Home-grown honey and home-made marmalade

It is a good week to be a toast eater in this house. We have a slightly wild mandarin tree here that threw out more fruit than we could handle this winter, so I’ve been making marmalade. When life gives you mandarins, etc. This is the second batch that I’ve made (the first had Cointreau in it — very fancy) and I feel like I’m becoming pretty pro at it now. Especially since I have worked out a nifty little hack to get around the most tedious part of marmalade making: shredding the peel. Our mandarins have a very soft, thin peel, which becomes even softer after cooking, and I discovered that it shreds up quite nicely when given a whiz in my Tupperware Turbo Chef. (Oh wow, could I sound any more Soccer Mom?) Of course it’s not as neat and even as hand-cut peel, but it’s a good shortcut in what is otherwise a very slow-food process.

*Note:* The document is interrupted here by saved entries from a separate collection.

Lemma parse_pool_entries_valid es m m' :
  (forall n k, m !! n = Some k -> pool_ok (n, k)) -> parse_pool_entries m es = Ok m' ->
  forall n k, m' !! n = Some k -> pool_ok (n, k).
Proof.
  revert m; induction es as [|e es IH]; intros m Hm; cbn [parse_pool_entries]; [by intros [= <-]|].
  destruct (parse_pool_entry m e) as [m1|] eqn:E; [|done]. apply IH.
  revert E. unfold parse_pool_entry. destruct (split_once _ e) as [[a b]|]; [|done].
  destruct (validate_pool (trim a)) as [[]|] eqn:Ev; [|done]. cbn [map_err].
  destruct (parse_i64 (trim b)) as [k|] eqn:Ek; [|done]. destruct (Z.ltb_spec k 1) as [|Hk]; [done|].
  destruct (m !! trim a) eqn:Ea; [done|]. intros [= <-] n x [[<- <-]|[_ Hx]]%lookup_insert_Some;
    [|by apply Hm].
  split; [done|]. cbn. split; [lia|]. unfold parse_i64, parse_signed in Ek.
  destruct (match trim b with [] => None | _ => _ end); [|done].
  destruct (_ && _) eqn:Er; [|done]. injection Ek as ->. apply andb_true_iff in Er as [_ Er].
  by apply Z.leb_le in Er.
Qed.

Lemma entries_kept l :
  Forall pool_ok l ->
  List.filter (fun e => match e with [] => false | _ => true end) (map trim (map pool_entry l))
  = map pool_entry l.
Proof.
  induction 1 as [|q l Hq _ IH]; [done|]. cbn [map List.filter].
  destruct (pool_entry_text q Hq) as [-> _].
  assert (pool_entry q <> []) as Hne by (unfold pool_entry; by destruct q.1).
  destruct (pool_entry q); [done|]. by rewrite IH.
Qed.

(** Pools read back as they were written.  Any pools of valid, distinct names and a
    number of slots each, joined as [POOLS] wants them, are read as exactly those; and
    whatever text is accepted gives pools of valid names with at least one slot. *)
Theorem parse_pools_round_trip :
  (forall l, NoDup (map fst l) -> Forall pool_ok l ->
     exists m, parse_pools (join $"," (map pool_entry l)) = Ok m
               /\ forall n k, m !! n = Some k <-> (n, k) ∈ l)
  /\ (forall raw m, parse_pools raw = Ok m -> forall n k, m !! n = Some k -> pool_ok (n, k)).
Proof.
  split.
  - intros l Hn Hl. destruct (parse_pool_entries_text l ∅ Hn Hl ltac:(done)) as (m & E & H).
    exists m. split; [|intros n k; rewrite H, lookup_empty; naive_solver].
    unfold parse_pools. destruct (decide (l = [])) as [->|Hne]; [exact E|].
    change $"," with [","%char]. rewrite split_char_join.
    + by rewrite entries_kept.
    + by destruct l.
    + apply Forall_map. eapply Forall_impl; [exact Hl|]. intros q Hq. by apply pool_entry_text.
  - intros raw m. apply parse_pool_entries_valid. intros n k. by rewrite lookup_empty.
Qed.

(** ** Durations *)

Definition UNITS : list (str * N) :=
  [($"s", 1%N); ($"m", 60%N); ($"h", 3600%N); ($"d", 86400%N); ([], 1%N)].

Lemma duration_parts_unit n u :
  u ∈ UNITS -> duration_parts (show_N n ++ u.1) = (show_N n, u.2).
Proof.
  destruct (show_N_spec n) as (Hne & Hd & _). unfold duration_parts. intros Hu.
  rewrite rev_app_distr. 
  repeat (apply elem_of_cons in Hu as [->|Hu]); [..|by apply elem_of_nil in Hu]; cbn -[show_N];
    rewrite ?rev_involutive; try done.
  assert (forallb is_digit (rev (show_N n)) = true) as Hr.
  { rewrite forallb_forall in *. intros x Hx. apply Hd. by apply in_rev. }
  destruct (rev (show_N n)) as [|c r] eqn:E.
  - apply (f_equal (@rev ascii)) in E. rewrite rev_involutive in E. by destruct Hne.
  - cbn in Hr. apply andb_true_iff in Hr as [Hc _]. rewrite app_nil_r.
    destruct c as [[] [] [] [] [] [] [] []]; try discriminate Hc; reflexivity.
Qed.

(** A duration is what it says.  A number and a unit, or a number alone, is read as that
    many seconds, and every duration that is accepted is at least a second and fits the
    machine's width. *)
Theorem parse_duration_reads :
  (forall n u, u ∈ UNITS -> (1 <= n)%N -> (n * u.2 <= U64_MAX)%N ->
     parse_duration_secs (show_N n ++ u.1) = Ok (n * u.2)%N)
  /\ (forall s v, parse_duration_secs s = Ok v -> (1 <= v <= U64_MAX)%N).
Proof.
  split.
  - intros n u Hu Hn Hmax. unfold parse_duration_secs.
    assert (forallb plain (show_N n ++ u.1) = true) as Hp.
    { rewrite forallb_app, show_N_plain.
      repeat (apply elem_of_cons in Hu as [->|Hu]); [..|by apply elem_of_nil in Hu]; done. }
    rewrite (trim_plain _ Hp), (duration_parts_unit n u Hu).
    destruct (show_N_spec n) as (Hne & _).
    assert (exists c t, show_N n ++ u.1 = c :: t) as (c & t & E)
      by (destruct (show_N n) as [|c t]; [done|]; by exists c, (t ++ u.1)).
    rewrite E, <- E. clear c t E. rewrite (trim_plain (show_N n)) by apply show_N_plain.
    assert (1 <= u.2)%N as Hm.
    { clear -Hu. repeat (apply elem_of_cons in Hu as [->|Hu]); [..|by apply elem_of_nil in Hu]; done. }
    unfold parse_u64. rewrite parse_unsigned_show by nia.
    destruct (N.eqb_spec n 0); [lia|]. by rewrite (proj2 (N.leb_le _ _) Hmax).
  - intros s v. unfold parse_duration_secs. destruct (trim s) as [|c t] eqn:Et; [done|].
    assert (1 <= (duration_parts (c :: t)).2)%N as Hm.
    { unfold duration_parts. destruct (rev (c :: t)); [done|]. by repeat case_match. }
    destruct (duration_parts (c :: t)) as [d m]. cbn in Hm. destruct (parse_u64 _) as [n|]; [|done].
    destruct (N.eqb_spec n 0); [done|]. destruct (N.leb_spec (n * m) U64_MAX); [|done].
    intros [= <-]. split; [nia|done].
Qed.

End SpecFacts.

This is the marmalade recipe that I’ve been using, and it’s a winner.

Anyway, no sooner had I proudly screwed the lids on Marmalade Mark II than I received a kilo of some of the nicest honey I’ve ever tasted. And guess where it came from? Our own block of land. A friend of ours had been trialling a couple of hives of bees on part of our block a few months ago and this was our sweet, sticky kickback. Honey generally tastes pretty great no matter where it comes from, but this has a creamy, mellow flavour that is truly delicious. Who’da thunk a bees with a diet of basically nothing but lantana could produce something so yummy?

So it’s been tea and toast more or less round the clock here these past couple of days. You don’t eat much more local than this!